**Task description:** Go through the entries below and give the number of lines that have the string "slist", and only that.

--- Extracted material Enclosed Below ---

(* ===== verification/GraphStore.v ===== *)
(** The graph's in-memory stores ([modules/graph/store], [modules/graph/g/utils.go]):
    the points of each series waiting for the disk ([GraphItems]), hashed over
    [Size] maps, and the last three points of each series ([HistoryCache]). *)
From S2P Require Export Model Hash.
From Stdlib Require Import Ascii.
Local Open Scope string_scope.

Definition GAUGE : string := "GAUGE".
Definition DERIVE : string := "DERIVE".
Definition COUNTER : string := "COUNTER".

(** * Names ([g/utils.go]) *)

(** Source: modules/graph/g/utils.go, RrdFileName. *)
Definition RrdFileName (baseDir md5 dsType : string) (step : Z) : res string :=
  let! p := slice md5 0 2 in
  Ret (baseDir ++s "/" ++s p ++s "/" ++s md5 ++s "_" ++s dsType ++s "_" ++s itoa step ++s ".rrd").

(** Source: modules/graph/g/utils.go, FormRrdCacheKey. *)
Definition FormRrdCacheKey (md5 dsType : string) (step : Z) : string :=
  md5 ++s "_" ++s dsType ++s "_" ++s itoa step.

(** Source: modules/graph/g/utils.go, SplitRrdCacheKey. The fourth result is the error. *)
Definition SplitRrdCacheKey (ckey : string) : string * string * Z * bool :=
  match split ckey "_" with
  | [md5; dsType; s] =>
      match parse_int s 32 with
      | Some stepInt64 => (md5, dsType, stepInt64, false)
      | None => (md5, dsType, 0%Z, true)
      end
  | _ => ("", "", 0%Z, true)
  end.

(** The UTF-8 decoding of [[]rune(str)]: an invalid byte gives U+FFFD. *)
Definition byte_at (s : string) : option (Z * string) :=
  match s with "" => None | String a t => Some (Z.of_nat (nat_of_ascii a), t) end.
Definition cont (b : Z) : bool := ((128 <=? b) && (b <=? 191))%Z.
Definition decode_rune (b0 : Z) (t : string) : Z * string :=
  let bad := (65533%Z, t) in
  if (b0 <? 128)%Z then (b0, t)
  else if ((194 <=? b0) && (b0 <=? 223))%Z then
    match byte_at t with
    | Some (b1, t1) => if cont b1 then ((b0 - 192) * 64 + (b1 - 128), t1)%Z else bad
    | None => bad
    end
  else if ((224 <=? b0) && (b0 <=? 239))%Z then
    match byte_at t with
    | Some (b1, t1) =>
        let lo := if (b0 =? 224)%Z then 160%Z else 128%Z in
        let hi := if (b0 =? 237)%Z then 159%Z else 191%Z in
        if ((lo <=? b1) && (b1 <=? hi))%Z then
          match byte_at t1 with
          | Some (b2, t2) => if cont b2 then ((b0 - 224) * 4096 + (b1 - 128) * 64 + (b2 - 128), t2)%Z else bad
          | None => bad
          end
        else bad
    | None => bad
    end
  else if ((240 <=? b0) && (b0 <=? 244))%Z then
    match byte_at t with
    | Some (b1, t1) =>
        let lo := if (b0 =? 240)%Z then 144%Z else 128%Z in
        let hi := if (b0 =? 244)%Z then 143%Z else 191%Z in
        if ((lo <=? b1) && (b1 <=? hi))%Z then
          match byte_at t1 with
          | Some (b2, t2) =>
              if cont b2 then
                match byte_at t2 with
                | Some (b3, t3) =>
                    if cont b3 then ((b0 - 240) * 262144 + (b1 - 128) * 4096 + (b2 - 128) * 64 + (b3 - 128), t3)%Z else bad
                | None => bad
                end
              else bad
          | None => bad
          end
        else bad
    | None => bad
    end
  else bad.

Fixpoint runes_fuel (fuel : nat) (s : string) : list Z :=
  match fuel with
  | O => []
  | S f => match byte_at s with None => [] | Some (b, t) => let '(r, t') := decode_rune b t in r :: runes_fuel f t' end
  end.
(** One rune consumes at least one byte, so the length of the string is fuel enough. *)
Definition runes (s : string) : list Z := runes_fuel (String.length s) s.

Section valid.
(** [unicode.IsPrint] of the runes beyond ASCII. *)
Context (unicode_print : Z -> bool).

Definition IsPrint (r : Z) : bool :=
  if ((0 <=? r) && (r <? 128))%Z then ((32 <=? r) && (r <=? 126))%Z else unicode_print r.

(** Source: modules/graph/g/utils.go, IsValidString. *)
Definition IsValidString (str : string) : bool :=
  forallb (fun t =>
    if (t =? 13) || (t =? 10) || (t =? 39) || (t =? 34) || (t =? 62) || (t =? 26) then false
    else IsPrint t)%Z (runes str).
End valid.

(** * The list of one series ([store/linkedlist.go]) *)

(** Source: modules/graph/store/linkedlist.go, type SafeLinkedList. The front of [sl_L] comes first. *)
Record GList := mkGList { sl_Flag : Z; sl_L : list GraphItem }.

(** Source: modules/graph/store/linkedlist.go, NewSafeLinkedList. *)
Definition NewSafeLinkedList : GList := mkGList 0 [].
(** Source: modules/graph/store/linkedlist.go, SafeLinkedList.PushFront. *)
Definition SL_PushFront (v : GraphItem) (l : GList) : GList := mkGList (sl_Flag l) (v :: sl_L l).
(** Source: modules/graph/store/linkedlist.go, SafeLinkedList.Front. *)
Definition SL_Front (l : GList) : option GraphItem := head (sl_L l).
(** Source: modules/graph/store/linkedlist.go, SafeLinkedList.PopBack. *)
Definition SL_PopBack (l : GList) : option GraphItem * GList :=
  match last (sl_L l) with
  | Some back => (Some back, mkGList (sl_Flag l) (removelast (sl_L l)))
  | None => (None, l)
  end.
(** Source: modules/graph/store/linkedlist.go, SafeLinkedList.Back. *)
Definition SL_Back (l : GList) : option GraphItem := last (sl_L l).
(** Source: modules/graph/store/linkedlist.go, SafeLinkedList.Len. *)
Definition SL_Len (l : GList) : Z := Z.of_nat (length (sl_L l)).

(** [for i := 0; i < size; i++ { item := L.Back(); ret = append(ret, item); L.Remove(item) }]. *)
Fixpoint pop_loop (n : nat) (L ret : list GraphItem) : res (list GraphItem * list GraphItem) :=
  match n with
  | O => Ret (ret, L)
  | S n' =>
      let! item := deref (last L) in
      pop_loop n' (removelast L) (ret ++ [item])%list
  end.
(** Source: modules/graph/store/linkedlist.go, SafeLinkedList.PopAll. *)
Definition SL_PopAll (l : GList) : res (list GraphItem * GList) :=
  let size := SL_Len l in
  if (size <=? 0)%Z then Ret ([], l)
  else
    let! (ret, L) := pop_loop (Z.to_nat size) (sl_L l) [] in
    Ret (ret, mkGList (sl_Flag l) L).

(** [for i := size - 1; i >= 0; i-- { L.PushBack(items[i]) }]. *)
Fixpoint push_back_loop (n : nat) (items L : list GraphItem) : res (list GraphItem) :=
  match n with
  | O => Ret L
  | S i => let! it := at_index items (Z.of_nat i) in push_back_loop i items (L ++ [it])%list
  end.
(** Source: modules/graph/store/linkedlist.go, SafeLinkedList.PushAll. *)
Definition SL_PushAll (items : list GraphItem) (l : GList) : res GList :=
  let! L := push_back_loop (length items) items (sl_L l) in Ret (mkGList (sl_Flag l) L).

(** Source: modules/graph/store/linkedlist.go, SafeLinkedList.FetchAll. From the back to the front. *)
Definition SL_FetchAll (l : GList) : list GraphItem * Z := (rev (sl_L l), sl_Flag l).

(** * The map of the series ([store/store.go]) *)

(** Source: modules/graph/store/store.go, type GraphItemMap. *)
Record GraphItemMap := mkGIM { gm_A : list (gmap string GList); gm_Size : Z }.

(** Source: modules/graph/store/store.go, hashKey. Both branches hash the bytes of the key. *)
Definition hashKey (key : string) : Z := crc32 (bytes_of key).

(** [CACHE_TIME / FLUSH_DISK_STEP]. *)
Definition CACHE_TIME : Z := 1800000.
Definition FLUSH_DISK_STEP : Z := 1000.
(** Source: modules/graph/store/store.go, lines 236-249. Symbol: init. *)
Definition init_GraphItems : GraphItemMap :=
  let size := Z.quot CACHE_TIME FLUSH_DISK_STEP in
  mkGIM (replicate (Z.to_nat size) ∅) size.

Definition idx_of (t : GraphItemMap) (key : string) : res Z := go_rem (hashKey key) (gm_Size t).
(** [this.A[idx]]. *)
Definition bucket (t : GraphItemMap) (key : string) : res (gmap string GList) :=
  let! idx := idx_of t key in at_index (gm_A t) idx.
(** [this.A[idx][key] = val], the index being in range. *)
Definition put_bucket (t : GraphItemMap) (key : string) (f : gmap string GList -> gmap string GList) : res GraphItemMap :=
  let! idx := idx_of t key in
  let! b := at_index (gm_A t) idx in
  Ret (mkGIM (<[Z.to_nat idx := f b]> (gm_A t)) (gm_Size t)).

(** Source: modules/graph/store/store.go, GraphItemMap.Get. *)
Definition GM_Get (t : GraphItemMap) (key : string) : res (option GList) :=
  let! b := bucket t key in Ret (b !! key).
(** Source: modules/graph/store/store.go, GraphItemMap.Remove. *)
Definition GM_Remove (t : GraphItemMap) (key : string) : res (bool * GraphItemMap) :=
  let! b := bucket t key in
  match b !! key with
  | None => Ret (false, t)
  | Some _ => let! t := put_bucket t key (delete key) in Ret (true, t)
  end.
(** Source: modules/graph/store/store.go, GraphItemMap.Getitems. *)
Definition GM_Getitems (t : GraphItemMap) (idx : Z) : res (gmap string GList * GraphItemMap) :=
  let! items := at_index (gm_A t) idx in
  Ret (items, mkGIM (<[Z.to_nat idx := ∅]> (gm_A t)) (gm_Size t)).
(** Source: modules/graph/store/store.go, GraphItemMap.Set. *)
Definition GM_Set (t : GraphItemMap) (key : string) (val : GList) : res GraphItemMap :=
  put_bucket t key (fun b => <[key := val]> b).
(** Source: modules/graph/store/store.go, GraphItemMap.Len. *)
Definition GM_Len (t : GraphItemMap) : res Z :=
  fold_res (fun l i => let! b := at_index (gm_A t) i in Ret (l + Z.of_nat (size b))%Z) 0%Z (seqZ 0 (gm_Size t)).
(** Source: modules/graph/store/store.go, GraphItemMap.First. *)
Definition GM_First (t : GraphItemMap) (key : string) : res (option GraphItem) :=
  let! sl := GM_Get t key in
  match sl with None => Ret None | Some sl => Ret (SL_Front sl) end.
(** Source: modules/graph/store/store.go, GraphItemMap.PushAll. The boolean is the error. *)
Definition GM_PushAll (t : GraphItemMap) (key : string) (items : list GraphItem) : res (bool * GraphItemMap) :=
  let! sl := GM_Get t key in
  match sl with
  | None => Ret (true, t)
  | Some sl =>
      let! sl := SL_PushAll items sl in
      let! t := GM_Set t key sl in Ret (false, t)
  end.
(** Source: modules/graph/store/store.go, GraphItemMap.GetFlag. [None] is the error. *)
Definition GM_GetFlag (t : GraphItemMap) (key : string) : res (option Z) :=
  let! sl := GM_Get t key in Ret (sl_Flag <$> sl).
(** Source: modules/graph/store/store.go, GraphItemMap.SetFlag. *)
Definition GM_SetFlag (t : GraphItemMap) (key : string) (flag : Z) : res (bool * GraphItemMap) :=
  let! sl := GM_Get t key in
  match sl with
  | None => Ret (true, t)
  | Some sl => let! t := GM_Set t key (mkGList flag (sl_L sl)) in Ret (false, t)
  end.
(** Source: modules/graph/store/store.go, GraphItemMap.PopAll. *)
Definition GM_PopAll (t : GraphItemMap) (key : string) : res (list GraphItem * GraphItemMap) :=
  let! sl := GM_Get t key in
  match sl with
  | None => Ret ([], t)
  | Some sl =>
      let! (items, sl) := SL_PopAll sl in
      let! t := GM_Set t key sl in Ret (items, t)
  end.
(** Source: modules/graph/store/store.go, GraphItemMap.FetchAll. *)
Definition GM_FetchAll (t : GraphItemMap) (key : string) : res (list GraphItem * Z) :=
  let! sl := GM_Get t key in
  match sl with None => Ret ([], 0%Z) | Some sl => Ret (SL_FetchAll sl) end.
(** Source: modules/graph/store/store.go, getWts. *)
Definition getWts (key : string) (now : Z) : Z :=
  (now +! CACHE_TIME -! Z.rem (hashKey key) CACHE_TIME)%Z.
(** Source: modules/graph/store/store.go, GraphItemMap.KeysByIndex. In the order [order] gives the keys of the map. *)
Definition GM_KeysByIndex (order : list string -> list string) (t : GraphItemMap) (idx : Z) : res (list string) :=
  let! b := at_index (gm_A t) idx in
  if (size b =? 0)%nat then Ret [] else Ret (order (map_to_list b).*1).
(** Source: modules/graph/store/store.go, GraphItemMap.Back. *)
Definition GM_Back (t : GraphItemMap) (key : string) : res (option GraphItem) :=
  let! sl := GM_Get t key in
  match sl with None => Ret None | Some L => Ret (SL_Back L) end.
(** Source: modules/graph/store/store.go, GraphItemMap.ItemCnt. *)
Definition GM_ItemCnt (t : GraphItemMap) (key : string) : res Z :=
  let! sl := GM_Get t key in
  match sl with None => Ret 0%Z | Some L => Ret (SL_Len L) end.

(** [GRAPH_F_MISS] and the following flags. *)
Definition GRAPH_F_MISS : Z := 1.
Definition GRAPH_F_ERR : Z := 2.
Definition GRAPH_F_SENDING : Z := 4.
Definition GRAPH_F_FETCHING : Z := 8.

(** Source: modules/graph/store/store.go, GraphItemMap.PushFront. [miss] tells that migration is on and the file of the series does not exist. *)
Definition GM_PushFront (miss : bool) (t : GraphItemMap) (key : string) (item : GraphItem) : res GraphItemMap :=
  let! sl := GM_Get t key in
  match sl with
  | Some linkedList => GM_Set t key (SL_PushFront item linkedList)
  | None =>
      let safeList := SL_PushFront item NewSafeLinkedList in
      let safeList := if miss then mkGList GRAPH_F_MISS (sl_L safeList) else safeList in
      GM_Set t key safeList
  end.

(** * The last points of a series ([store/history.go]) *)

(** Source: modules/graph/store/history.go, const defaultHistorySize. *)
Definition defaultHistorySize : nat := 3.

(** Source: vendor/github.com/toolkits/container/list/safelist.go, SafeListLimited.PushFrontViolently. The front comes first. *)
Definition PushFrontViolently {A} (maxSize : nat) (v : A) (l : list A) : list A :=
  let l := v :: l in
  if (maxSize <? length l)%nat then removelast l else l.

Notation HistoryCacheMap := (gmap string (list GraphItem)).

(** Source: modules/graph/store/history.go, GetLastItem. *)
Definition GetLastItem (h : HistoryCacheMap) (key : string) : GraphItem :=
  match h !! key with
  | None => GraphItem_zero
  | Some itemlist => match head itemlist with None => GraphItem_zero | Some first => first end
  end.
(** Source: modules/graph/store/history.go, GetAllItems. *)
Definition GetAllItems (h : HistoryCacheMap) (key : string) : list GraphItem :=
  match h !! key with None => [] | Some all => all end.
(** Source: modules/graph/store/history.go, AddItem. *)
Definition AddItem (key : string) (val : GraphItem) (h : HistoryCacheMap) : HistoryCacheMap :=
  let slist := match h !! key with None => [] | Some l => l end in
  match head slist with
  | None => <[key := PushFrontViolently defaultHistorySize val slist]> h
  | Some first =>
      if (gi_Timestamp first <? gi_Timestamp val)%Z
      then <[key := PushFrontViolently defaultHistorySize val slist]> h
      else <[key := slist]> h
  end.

--- End of Enclosed Extracted material ---

**Response to this exercise:** 5